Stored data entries
^^^^^^^^^^^^^^^^

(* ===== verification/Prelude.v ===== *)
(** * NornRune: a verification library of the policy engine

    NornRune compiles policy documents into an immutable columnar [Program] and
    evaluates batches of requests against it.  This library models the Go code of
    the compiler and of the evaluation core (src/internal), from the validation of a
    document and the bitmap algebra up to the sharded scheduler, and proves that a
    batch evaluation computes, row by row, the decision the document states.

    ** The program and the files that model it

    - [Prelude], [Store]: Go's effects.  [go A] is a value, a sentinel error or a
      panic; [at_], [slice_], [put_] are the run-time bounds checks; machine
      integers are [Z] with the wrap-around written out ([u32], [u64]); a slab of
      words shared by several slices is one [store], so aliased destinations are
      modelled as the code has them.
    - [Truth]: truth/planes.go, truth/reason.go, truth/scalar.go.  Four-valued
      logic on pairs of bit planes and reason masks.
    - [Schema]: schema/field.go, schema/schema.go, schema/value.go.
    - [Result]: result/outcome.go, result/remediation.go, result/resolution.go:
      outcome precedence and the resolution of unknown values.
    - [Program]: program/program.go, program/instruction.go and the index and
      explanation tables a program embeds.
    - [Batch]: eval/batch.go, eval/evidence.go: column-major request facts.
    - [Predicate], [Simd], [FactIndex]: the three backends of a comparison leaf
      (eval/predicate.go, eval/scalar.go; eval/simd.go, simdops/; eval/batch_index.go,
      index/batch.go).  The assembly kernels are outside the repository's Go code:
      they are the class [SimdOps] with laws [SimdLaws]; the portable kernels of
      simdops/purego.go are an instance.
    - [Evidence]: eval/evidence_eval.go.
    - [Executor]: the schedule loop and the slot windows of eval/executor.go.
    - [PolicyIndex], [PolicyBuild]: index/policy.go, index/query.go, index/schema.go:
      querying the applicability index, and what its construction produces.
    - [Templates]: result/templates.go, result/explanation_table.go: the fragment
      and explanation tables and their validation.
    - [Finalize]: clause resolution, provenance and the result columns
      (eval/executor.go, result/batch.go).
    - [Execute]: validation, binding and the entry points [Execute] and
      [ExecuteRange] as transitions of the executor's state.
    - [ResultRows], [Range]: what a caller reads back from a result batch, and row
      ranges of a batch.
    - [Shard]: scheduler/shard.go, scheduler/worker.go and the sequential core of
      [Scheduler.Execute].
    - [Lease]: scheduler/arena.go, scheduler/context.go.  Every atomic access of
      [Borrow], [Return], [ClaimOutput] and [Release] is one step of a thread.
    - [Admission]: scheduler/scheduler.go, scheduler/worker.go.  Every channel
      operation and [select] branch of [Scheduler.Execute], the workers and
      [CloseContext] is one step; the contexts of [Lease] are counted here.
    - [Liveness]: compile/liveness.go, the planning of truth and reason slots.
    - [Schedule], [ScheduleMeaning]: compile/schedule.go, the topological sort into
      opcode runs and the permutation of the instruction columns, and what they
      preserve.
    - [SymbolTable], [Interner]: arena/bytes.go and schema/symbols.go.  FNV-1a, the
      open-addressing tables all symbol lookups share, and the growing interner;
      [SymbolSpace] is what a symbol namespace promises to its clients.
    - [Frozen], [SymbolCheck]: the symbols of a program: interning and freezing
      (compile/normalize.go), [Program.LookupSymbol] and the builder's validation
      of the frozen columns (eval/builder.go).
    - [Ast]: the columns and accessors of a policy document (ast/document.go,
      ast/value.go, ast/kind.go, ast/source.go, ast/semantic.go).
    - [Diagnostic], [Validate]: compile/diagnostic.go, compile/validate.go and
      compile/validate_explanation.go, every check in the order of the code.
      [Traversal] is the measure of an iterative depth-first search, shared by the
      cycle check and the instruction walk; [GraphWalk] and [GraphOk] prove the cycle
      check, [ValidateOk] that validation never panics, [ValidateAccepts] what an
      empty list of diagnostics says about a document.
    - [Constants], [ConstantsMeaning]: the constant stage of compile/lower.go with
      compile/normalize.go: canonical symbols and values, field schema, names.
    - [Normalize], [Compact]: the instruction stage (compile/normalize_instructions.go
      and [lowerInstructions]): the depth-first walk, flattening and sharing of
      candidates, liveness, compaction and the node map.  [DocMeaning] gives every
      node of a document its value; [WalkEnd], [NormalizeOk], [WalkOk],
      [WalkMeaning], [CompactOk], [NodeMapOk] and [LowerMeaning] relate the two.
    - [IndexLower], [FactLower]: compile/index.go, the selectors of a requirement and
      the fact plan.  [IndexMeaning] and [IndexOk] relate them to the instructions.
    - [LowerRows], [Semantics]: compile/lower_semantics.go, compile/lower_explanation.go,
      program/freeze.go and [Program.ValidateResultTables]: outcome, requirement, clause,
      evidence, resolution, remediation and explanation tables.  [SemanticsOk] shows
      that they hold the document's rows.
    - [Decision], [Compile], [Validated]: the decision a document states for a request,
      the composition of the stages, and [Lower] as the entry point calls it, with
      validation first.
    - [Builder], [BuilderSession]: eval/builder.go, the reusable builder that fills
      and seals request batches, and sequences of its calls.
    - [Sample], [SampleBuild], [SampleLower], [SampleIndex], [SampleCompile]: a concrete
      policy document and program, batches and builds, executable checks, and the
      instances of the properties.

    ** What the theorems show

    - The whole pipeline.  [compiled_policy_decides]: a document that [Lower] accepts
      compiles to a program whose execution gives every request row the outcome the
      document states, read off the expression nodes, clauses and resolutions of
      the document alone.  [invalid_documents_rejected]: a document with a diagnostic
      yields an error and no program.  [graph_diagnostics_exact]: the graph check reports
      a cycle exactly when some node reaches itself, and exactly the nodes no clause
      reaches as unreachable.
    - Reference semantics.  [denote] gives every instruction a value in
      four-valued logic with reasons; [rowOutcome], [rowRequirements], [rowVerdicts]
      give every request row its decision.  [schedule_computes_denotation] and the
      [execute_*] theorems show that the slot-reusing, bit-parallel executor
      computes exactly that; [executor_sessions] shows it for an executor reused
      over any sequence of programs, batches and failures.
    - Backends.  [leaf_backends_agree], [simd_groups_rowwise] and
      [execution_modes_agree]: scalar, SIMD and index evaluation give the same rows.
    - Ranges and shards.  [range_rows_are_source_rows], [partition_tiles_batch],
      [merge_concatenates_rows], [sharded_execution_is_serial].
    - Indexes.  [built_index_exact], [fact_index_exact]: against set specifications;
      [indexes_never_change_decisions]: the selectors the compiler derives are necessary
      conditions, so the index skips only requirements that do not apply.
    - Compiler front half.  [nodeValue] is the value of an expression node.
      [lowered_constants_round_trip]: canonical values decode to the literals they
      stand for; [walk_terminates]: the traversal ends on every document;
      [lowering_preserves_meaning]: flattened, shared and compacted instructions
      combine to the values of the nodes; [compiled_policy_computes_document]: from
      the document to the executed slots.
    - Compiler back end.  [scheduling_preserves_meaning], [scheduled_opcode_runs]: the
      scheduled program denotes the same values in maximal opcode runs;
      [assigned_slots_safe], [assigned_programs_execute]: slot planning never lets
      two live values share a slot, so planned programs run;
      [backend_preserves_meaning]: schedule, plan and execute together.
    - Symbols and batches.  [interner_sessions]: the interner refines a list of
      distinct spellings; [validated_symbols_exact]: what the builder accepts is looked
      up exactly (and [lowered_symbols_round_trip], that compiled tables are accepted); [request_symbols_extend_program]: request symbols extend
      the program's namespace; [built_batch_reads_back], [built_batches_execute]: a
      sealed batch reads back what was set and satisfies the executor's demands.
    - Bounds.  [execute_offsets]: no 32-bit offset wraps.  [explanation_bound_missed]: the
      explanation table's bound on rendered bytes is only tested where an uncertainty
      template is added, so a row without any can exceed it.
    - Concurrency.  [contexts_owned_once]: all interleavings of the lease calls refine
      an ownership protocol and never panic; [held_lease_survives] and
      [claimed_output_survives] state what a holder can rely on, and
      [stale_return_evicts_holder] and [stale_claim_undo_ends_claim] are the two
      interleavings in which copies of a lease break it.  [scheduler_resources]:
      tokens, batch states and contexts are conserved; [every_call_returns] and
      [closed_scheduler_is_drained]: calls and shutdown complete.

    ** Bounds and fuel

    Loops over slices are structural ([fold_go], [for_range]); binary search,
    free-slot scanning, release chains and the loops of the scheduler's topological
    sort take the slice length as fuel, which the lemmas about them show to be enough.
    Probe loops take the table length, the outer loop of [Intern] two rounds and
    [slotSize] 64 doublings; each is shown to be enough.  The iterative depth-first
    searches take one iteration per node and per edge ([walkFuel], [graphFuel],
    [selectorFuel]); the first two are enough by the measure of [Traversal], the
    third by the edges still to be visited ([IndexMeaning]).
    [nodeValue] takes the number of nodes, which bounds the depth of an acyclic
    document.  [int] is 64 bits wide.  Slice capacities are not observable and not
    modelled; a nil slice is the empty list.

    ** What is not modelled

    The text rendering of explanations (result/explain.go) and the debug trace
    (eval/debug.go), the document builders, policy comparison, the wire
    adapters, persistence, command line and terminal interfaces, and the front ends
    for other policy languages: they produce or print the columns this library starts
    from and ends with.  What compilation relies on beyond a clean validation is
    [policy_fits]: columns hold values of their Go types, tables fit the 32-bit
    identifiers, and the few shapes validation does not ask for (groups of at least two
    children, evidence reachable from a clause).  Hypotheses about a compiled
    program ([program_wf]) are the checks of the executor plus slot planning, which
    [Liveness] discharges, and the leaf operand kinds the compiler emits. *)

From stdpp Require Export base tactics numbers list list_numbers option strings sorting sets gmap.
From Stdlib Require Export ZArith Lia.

^^^^^^^^^^^^^^^^

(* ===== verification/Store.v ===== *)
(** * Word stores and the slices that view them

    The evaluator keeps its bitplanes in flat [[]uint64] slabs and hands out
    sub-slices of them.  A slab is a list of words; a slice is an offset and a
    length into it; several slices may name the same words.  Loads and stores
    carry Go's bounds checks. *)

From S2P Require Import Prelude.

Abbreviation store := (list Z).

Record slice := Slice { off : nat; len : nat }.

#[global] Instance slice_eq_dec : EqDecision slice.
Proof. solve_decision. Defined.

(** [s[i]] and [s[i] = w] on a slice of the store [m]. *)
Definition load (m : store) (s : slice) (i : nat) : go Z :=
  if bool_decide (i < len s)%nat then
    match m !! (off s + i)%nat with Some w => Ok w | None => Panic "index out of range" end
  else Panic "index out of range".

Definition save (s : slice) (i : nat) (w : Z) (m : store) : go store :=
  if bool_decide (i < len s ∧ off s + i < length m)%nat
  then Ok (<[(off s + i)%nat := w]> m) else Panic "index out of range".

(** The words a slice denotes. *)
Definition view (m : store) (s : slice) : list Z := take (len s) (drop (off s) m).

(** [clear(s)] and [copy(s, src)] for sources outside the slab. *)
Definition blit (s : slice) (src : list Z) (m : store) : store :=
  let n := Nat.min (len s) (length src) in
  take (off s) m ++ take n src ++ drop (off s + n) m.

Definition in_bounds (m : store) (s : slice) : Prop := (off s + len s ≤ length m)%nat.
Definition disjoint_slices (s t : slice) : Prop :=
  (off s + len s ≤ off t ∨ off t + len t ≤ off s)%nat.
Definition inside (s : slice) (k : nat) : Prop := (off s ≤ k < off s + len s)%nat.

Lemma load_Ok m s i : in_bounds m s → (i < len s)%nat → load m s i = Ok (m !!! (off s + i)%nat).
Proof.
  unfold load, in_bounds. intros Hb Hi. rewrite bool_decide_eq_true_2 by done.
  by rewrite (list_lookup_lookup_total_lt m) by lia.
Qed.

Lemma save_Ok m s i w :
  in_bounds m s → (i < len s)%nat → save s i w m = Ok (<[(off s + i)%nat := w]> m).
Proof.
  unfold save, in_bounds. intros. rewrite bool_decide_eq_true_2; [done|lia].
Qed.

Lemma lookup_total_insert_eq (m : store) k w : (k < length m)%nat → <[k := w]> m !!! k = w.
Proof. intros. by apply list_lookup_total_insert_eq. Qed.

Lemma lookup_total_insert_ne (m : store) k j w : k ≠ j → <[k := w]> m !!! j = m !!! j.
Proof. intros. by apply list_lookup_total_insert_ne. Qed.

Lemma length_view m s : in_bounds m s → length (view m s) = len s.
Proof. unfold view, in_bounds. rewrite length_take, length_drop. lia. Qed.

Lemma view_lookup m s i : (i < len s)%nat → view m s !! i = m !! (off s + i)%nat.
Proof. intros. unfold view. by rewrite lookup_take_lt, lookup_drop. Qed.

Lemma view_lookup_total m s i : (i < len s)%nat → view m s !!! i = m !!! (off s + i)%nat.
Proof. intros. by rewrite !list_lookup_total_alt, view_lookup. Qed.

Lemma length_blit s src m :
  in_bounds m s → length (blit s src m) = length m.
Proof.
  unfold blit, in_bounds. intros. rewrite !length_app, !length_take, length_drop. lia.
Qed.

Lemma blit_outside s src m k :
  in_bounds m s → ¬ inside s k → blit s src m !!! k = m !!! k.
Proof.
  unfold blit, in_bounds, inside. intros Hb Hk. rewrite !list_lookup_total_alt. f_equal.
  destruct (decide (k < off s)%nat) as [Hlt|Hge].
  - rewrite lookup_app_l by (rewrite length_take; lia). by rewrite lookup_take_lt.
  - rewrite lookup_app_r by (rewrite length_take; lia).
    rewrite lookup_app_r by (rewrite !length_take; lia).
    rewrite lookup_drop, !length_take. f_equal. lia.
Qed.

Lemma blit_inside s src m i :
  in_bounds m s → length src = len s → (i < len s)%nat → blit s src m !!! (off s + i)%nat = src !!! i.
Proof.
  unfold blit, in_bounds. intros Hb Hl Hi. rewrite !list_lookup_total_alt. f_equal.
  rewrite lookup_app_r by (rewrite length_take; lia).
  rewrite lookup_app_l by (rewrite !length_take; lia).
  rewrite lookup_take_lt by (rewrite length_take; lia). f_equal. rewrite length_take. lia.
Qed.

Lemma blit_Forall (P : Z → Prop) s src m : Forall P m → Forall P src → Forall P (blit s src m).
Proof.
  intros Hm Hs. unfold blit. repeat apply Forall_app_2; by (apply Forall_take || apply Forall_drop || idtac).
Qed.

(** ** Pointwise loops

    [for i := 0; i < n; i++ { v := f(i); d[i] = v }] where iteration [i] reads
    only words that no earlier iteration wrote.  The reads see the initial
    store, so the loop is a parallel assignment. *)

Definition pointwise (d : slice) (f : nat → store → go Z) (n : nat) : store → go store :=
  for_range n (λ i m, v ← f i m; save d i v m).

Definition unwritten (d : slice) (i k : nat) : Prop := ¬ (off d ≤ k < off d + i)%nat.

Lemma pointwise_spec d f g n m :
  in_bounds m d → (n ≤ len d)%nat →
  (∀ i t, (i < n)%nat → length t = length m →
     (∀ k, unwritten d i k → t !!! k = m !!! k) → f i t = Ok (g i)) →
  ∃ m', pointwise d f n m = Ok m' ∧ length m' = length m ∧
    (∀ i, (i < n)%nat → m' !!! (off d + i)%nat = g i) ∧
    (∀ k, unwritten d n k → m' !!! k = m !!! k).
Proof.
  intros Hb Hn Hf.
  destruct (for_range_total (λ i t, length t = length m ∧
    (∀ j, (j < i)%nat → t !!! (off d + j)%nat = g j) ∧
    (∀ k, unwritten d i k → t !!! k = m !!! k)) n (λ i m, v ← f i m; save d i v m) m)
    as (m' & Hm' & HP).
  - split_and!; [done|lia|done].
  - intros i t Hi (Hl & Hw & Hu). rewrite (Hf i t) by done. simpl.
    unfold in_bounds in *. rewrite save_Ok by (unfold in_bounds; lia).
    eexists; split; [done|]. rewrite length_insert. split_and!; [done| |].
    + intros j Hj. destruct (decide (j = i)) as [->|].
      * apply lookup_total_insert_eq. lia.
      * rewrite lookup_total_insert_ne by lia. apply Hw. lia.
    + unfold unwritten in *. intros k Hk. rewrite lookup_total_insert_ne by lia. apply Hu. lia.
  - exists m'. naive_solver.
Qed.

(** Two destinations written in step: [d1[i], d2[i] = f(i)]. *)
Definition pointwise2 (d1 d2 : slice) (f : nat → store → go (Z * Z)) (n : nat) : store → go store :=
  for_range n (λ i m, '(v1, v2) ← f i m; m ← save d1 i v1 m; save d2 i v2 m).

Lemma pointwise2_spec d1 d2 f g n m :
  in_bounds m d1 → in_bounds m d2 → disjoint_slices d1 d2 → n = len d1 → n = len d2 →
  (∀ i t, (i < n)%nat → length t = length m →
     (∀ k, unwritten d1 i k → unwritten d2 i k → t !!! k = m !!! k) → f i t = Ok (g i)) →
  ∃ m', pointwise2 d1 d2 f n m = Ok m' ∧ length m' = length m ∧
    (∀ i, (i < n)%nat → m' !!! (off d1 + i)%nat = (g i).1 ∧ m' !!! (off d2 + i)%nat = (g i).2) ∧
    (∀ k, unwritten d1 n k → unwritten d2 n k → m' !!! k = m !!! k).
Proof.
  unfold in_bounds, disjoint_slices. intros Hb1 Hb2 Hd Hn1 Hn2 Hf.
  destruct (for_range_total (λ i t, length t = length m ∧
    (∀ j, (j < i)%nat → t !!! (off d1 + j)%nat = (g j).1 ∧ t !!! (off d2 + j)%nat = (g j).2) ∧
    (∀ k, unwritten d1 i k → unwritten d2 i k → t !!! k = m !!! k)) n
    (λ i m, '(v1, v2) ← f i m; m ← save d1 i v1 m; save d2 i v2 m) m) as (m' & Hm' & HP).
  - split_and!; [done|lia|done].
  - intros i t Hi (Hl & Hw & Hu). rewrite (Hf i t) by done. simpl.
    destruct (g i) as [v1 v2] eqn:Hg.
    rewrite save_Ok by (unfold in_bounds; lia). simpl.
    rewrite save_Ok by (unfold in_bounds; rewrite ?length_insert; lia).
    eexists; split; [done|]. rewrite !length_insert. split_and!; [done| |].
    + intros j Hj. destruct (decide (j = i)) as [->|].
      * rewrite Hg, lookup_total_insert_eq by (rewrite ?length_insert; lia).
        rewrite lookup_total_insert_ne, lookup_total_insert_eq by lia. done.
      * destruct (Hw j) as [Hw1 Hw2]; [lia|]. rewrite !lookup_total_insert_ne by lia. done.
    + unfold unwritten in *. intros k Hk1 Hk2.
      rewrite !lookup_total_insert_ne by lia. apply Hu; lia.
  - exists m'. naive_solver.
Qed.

^^^^^^^^^^^^^^^^

[GOAL OF THE EXERCISE] The answer is the lines above between the line holding "- [Normalize], [Compact]: the" and the line holding "node of a document", inclusive, each written out exactly, and no others.

[RESPONSE]
    - [Normalize], [Compact]: the instruction stage (compile/normalize_instructions.go
      and [lowerInstructions]): the depth-first walk, flattening and sharing of
      candidates, liveness, compaction and the node map.  [DocMeaning] gives every
      node of a document its value; [WalkEnd], [NormalizeOk], [WalkOk],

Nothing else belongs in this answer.